There have been times in my life when I wandered the aisles
of whatever local library I was near, searching for a novel
to read.
I thought perhaps to share some authors and novels that,
over the years, have remained emminently readable in the
21st Century.
I recently watched the film, "On The Beach' with Gregory
Peck and Ava Gardner, the movie made from a book written
by Neville Shute Norway.
Novels
• Marazan
• So Disdained
• Lonely Road
• Ruined City
• What Happened to the Corbetts?
• An Old Captivity
• Landfall
• Pied Piper
• Pastoral
• Most Secret
• The Chequerboard
• No Highway
• A Town Like Alice
• Round the Bend
• The Far Country
• In the Wet
• Requiem for a Wren
• Beyond the Black Stump
• On the Beach
• The Rainbow and the Rose
• Trustee from the Toolroom
• Stephen Morris
Screenplay
• Vinland the Good
I have read everything written by Neville Shute Norway,
as Ialways do with authors that entertain and enlighten
me. I would not choose a favorite as I love all his
works, but I am reminded of "An Old Captivity" as one
of the most amazing stories I ever read.
I would like to continue this series with perhaps a
dozen authors or so and would appreciate any reviews
or comments should you choose to read any of the
suggested titles.
Biography
Extract from the Dictionary of National Biography
1951 - 1960 NORWAY, NEVIL SHUTE (1899-1960), novelist
under the name NEVIL SHUTE and aeronautical engineer,
was born in Ealing on 17th January 1899, the younger
son of a Cornishman, Arthur Hamilton Norway, who
became an assistant secretary of the General Post
Office, and his wife Mary Louisa Gadsden.
At the age of 11, Norway played truant from his first
preparatory school in Hammersmith, spending days among
the model aircraft at the Science Museum examining wing
control on the Bleriot and trying to puzzle out how the
engine of the Antoinette ran without a carburettor.
On being detected in these precocious studies, he was
sent to the Dragon School, Oxford, and thence to
Shrewsbury. He was on holiday in Dublin, where his
father was then Secretary to the Post Office in Ireland,
at the time of the Easter rising of 1916 and acted as a
stretcher-bearer, winning a commendation for gallant
conduct.
He passed into the Royal Military Academy with the aim
of being commissioned into the Royal Flying Corps, but
a bad stammer led to his being failed at his final
medical examination and returned to civil life. The last
few months of the war (in which his brother had been
killed) were spent on home service as a private in the
Suffolk Regiment.
In 1919 Norway went up to Balliol College, Oxford, where
he took a third class honours in engineering science in
1922 and rowed in the college second eight.

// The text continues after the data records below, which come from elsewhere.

(** What [callTool] does for the advertised tool: it runs the handler with
    the resolved workspace root and wraps the result. *)
Lemma callTool_save env cli input fs :
  callTool env cli "save-copilot-session" (Some input) fs =
    match saveCopilotSession env
            {| transcriptMarkdown := transcriptMarkdown input;
               savedAt := savedAt input;
               workspaceRoot :=
                 Some (JS.nullish (workspaceRoot input)
                         (JS.nullish (cli_workspaceRoot cli)
                            (process_cwd env))) |} fs with
    | (Fs.Returned r, fs') => (Fs.Returned (respond r), fs')
    | (Fs.Thrown e, fs') => (Fs.Thrown e, fs')
    end.
Proof.
  unfold callTool. simpl. unfold Fs.bind.
  destruct (saveCopilotSession _ _ fs) as [[r|e] fs']; [|done].
  by destruct r.
Qed.

(** ** The store primitives *)

Lemma writeFile_returned p content s u s' :
  Fs.writeFile p content s = (Fs.Returned u, s') ->
  s' = {| Fs.dirs := Fs.dirs s; Fs.files := <[p := content]> (Fs.files s) |}.
Proof.
  unfold Fs.writeFile. intros H.
  destruct (Fs.is_dir s p); [discriminate|].
  destruct (Fs.parent p) as [d|]; [|by inversion H].
  destruct (Fs.is_dir s d); [by inversion H | discriminate].
Qed.

Lemma writeFile_thrown p content s e s' :
  Fs.writeFile p content s = (Fs.Thrown e, s') -> s' = s.
Proof.
  unfold Fs.writeFile. intros H.
  destruct (Fs.is_dir s p); [by inversion H|].
  destruct (Fs.parent p) as [d|]; [|discriminate].
  destruct (Fs.is_dir s d); [discriminate | by inversion H].
Qed.

Lemma mkdir_recursive_files p s o s' :
  Fs.mkdir_recursive p s = (o, s') -> Fs.files s' = Fs.files s.
Proof.
  unfold Fs.mkdir_recursive. intros H.
  destruct (List.find _ _); by inversion H.
Qed.

Lemma mkdir_recursive_returned p s u s' :
  Fs.mkdir_recursive p s = (Fs.Returned u, s') ->
  Fs.is_dir s' p = true.
Proof.
  unfold Fs.mkdir_recursive. intros H.
  destruct (List.find _ _); [discriminate|]. inversion H; subst.
  unfold Fs.is_dir. simpl. apply bool_decide_eq_true.
  apply elem_of_union_l, elem_of_list_to_set, elem_of_app.
  right. by apply list_elem_of_singleton.
Qed.

Lemma fileExists_spec p s :
  fileExists p s = (Fs.Returned (Fs.is_dir s p || Fs.is_file s p), s).
Proof.
  unfold fileExists, Fs.try_catch, Fs.bind, Fs.access.
  by destruct (Fs.is_dir s p || Fs.is_file s p).
Qed.

(** [loadOrCreateTemplate] touches no file but the template, and no
    directory at all. *)
Lemma loadOrCreateTemplate_frame logRoot s o s' :
  loadOrCreateTemplate logRoot s = (o, s') ->
  Fs.dirs s' = Fs.dirs s /\
  forall q, q ≠ templatePathOf logRoot ->
            Fs.files s' !! q = Fs.files s !! q.
Proof.
  unfold loadOrCreateTemplate. fold (templatePathOf logRoot).
  set (tp := templatePathOf logRoot). intros H.
  rewrite (bind_returned _ _ _ _ _ (fileExists_spec tp s)) in H.
  destruct (Fs.is_dir s tp || Fs.is_file s tp).
  - unfold Fs.readFile in H.
    destruct (Fs.files s !! tp); inversion H; by subst.
  - unfold Fs.bind in H.
    destruct (Fs.writeFile tp defaultTemplate s) as [[u|e] s1] eqn:W.
    + inversion H; subst. apply writeFile_returned in W as ->. simpl.
      split; [done|]. intros q Hq. by rewrite lookup_insert_ne.
    + inversion H; subst. by apply writeFile_thrown in W as ->.
Qed.

(** A session file exists only after a successful run: what the handler
    returned then, and what it wrote. *)
Lemma saveCopilotSession_savedPath env args fs p fs' :
  saveCopilotSession env args fs = (Fs.Returned (savedPath p), fs') ->
  let root := JS.nullish (workspaceRoot args) (process_cwd env) in
  let transcript := JS.trim (JS.nullish (transcriptMarkdown args) "") in
  exists d template,
    stamp env args = Some d /\
    p = outPathOf root d /\
    transcript ≠ "" /\
    Fs.files fs' !! p =
      Some (applyTemplate template
              (sessionReplacements d root (process_platform env)
                 transcript)).
Proof.
  intros H root transcript.
  destruct (stamp env args) as [d|] eqn:Hd.
  2:{ rewrite saveCopilotSession_invalid in H by done. discriminate. }
  rewrite (saveCopilotSession_stamped _ _ _ Hd) in H. cbv zeta in H.
  fold root in H. fold transcript in H.
  unfold Fs.bind in H.
  destruct (ensureDir _ fs) as [[u|e] s1]; [|discriminate].
  destruct (loadOrCreateTemplate _ s1) as [[template|e] s2]; [|discriminate].
  destruct transcript as [|c t] eqn:Ht; simpl in H; [discriminate|].
  destruct (Fs.writeFile _ _ s2) as [[u'|e] s3] eqn:W; [|discriminate].
  inversion H; subst. exists d, template.
  apply writeFile_returned in W as ->. simpl.
  rewrite lookup_insert_eq. done.
Qed.

(** ** Rejected [savedAt] values *)

(** C4, as stated, fails for [savedAt = ""]: the empty string is supplied
    and is no datetime, yet the handler does not reject it; it saves the
    session under the current time and creates the date directory. *)
Lemma C4_counterexample_empty_savedAt :
  ~ (forall env args s fs,
       savedAt args = Some s ->
       Date_parse env s = None ->
       exists message,
         saveCopilotSession env args fs = (Fs.Returned (error message), fs)).
Proof.
  intros claim.
  destruct (claim sample_env
              (mkArgs (Some "hello") (Some "") (Some "/tmp/ws"))
              "" Fs.empty eq_refl eq_refl) as [message H].
  vm_compute in H. discriminate H.
Qed.

(** C4 (amended): when [savedAt] is supplied, is not the empty string and
    is not parseable as a datetime, the handler returns the failure whose
    message names the expected ISO-8601 format, before any effect: the
    store of directories and files is the one it started from.  The reply
    of the tool call carries that message with the error flag set. *)
Theorem C4_unparseable_savedAt_rejected :
  forall env cli args s fs,
    savedAt args = Some s ->
    s ≠ "" ->
    Date_parse env s = None ->
    saveCopilotSession env args fs
      = (Fs.Returned (error invalid_savedAt_message), fs)
    /\ JS.includes "ISO-8601" invalid_savedAt_message = true
    /\ callTool env cli "save-copilot-session" (Some args) fs
      = (Fs.Returned
           {| text := invalid_savedAt_message; isError := Some true |}, fs).
Proof.
  intros env cli args s fs Hs Hne Hparse.
  assert (Hstamp : forall t w, stamp env (mkArgs t (Some s) w) = None).
  { intros t w. unfold stamp. simpl. destruct s; [done|]. exact Hparse. }
  split; [|split].
  - apply saveCopilotSession_invalid. destruct args as [t sa w].
    simpl in Hs. subst sa. apply Hstamp.
  - reflexivity.
  - rewrite callTool_save, Hs.
    by rewrite saveCopilotSession_invalid by apply Hstamp.
Qed.
Lemma Field_in_In (f : Field) (row : list Field) : In f row -> Field_in f row = true.
Proof.
  induction row as [|e row IH]; simpl; [contradiction|].
  intros [-> | Hin].
  - rewrite Nat.eqb_refl. reflexivity.
  - destruct (Nat.eqb (oid e) (oid f)); [reflexivity | apply IH; exact Hin].
Qed.

Lemma contains_rows_In (rows : list (list Field)) (row : list Field) (f : Field) :
  In row rows -> In f row -> contains_rows rows f = true.
Proof.
  induction rows as [|r rows IH]; simpl; [contradiction|].
  intros [-> | Hin] Hf.
  - rewrite (Field_in_In f row Hf). reflexivity.
  - destruct (Field_in f r); [reflexivity | apply IH; assumption].
Qed.

Lemma containsAll_forall (b : HexBoard) (fields : list Field) :
  (forall f, In f fields -> HexBoard_contains b f = true) ->
  HexBoard_containsAll b fields = true.
Proof.
  induction fields as [|f fields IH]; simpl; [reflexivity|].
  intros Hall. rewrite (Hall f (or_introl eq_refl)). simpl.
  apply IH. intros g Hg. apply Hall. right. exact Hg.
Qed.

Lemma cell_contains (b : HexBoard) (i j : Z) (f : Field) :
  cell b i j = Some f -> HexBoard_contains b f = true.
Proof.
  unfold cell, HexBoard_contains.
  destruct (nth_error (gameField b) (Z.to_nat i)) as [row|] eqn:E; [|discriminate].
  intros Ef. eapply contains_rows_In; eapply nth_error_In; eauto.
Qed.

During the
vacations he worked, unpaid, for the Aircraft Manufacturing
Company at Hendon, then for (Sir) Geoffrey de Havilland's
own firm, which he joined as an employee on coming down
from Oxford. He now fulfilled his thwarted wartime
ambition of learning to fly and gained experience as
a test observer. During the evenings he diligently wrote
novels and short stories unperturbed by rejection slips
from publishers.
In 1924 Norway took the post of Chief Calculator to the
Airship Guarantee Company, a subsidiary of Vickers Ltd,
to work on the construction of the R100. In 1929 he became
Deputy Chief Engineer under (Sir) Barnes Wallis, and in the
following year he flew to and from Canada in the R100.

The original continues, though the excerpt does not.